WHAT TO PRODUCE ▸ Work out the count of lines in the material where the string "Hstr" shows up, and reply with it alone.
################
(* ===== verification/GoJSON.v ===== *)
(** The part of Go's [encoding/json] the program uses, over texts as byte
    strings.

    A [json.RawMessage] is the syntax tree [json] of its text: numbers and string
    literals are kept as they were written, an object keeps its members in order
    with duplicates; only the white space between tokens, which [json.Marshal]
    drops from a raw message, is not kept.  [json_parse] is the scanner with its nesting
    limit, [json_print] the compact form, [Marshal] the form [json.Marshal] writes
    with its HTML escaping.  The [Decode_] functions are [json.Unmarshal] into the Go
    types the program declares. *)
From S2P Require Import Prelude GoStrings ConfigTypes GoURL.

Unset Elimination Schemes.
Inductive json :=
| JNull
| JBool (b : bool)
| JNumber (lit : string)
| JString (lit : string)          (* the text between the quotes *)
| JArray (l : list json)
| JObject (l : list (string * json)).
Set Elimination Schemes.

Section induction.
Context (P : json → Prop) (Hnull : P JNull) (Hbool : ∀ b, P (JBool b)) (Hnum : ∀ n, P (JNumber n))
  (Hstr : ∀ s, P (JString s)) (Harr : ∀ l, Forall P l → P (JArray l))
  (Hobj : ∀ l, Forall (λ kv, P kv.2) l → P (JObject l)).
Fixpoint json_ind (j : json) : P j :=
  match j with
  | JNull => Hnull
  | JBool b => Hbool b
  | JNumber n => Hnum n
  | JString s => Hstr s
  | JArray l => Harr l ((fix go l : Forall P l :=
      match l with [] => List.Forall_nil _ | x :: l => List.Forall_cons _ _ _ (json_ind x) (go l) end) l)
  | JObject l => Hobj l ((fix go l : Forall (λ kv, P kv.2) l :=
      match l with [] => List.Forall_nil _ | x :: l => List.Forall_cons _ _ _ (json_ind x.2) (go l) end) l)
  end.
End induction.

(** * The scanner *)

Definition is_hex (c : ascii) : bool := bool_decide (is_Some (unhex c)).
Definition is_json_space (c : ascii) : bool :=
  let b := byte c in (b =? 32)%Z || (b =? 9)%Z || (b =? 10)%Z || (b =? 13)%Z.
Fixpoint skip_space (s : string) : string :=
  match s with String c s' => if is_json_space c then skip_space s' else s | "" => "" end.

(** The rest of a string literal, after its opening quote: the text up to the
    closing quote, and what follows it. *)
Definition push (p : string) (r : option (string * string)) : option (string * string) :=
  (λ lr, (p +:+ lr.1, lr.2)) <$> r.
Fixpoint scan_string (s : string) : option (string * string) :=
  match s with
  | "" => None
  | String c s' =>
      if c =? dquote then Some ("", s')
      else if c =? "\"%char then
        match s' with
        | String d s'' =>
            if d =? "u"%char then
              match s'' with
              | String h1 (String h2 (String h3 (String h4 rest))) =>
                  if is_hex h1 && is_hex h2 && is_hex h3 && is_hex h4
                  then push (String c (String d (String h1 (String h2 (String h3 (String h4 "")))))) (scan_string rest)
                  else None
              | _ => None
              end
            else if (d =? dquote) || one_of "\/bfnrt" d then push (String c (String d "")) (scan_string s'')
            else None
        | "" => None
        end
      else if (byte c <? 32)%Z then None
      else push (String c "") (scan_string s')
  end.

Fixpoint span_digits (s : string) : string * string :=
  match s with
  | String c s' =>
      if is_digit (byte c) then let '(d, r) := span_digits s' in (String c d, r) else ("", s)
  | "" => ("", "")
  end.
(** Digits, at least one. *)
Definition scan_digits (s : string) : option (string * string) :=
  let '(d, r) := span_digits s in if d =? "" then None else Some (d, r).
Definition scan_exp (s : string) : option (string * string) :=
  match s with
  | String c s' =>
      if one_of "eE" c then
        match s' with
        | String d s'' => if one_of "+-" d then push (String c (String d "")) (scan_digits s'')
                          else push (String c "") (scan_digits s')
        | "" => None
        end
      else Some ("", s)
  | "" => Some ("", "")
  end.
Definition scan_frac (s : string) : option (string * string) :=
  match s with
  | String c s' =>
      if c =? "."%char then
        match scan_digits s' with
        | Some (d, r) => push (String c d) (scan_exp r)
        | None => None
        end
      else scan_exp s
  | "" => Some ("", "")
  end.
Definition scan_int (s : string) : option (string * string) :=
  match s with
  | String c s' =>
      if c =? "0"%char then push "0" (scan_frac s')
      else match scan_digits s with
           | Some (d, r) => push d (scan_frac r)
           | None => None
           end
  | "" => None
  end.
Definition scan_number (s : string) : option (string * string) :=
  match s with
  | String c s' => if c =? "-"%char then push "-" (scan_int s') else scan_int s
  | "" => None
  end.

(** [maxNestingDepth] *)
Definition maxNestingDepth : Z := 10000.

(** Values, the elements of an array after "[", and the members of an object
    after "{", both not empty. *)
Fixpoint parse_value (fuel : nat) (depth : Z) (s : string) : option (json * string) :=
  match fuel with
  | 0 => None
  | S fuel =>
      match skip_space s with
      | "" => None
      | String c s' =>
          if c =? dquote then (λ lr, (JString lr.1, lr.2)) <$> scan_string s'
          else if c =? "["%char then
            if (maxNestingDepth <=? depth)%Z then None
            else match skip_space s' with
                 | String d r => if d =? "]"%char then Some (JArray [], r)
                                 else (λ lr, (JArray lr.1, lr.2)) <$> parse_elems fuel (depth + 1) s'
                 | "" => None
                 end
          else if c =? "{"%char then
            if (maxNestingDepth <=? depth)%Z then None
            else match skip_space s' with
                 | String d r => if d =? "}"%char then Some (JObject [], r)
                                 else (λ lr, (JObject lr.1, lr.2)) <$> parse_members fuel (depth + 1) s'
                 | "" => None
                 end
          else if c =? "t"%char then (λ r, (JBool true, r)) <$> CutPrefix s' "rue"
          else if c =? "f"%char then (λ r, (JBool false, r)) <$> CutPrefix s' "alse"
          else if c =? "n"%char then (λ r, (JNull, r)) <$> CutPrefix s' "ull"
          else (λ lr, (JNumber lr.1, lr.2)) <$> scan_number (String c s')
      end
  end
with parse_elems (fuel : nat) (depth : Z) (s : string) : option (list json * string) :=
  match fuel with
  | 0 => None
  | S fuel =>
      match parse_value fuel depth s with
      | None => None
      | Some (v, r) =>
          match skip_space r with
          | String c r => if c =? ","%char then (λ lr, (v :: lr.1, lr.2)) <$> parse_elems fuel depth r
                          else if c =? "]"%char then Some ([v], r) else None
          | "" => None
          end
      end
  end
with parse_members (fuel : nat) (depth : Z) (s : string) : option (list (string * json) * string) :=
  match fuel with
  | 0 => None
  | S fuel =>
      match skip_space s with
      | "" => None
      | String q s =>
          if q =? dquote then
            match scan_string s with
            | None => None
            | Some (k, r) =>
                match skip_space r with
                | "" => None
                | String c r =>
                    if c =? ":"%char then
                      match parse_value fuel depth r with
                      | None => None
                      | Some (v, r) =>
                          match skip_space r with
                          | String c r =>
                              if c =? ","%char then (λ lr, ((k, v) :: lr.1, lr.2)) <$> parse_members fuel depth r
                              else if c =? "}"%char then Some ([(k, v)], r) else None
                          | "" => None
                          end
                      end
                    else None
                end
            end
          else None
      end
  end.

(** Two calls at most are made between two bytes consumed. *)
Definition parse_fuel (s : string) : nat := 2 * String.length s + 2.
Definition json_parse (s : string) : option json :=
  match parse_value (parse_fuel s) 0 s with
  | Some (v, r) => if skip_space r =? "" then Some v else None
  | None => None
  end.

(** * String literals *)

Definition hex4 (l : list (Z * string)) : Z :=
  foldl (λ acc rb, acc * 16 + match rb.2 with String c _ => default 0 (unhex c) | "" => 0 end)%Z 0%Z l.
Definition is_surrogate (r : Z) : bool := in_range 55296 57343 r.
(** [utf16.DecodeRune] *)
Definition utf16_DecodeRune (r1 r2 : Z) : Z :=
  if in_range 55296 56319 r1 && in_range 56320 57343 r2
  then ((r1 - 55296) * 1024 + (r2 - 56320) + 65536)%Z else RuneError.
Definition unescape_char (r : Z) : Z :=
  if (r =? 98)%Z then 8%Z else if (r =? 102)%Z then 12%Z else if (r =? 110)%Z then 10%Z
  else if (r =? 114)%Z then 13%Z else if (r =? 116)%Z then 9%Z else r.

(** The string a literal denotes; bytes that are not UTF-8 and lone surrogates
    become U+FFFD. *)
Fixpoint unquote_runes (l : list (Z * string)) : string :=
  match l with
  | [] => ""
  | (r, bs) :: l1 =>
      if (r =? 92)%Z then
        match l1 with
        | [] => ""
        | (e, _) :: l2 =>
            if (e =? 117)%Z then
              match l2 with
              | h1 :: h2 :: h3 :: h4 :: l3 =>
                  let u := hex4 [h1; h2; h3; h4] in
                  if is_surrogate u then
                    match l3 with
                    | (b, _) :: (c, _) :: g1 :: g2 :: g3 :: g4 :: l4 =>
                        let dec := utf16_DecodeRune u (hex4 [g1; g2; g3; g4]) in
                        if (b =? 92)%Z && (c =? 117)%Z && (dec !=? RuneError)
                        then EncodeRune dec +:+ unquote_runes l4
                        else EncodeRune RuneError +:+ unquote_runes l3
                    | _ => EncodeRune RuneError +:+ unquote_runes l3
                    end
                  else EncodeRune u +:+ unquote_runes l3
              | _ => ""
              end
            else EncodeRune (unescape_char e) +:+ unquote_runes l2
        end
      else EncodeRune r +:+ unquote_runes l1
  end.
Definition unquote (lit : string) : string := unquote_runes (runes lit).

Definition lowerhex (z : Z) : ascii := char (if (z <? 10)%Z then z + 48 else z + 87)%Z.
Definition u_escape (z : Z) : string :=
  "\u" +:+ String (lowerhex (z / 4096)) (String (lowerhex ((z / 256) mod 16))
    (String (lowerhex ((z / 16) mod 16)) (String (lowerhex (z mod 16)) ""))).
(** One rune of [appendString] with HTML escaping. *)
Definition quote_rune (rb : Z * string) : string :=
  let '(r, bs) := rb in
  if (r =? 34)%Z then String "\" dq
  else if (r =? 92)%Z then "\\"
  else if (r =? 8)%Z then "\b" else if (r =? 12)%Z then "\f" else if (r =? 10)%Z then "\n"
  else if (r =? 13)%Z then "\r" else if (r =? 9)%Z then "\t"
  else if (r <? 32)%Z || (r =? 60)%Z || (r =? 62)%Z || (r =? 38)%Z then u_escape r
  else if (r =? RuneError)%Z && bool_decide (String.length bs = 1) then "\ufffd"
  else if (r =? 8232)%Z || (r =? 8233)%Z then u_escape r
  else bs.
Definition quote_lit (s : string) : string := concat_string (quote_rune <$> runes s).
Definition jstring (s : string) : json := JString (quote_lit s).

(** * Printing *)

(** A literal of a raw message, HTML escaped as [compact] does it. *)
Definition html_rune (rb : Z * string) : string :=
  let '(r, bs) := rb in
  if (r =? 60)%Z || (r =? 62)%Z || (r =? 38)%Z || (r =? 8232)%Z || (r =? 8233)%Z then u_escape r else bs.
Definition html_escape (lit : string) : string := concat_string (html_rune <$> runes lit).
################
ANSWER SPACE ▸ 2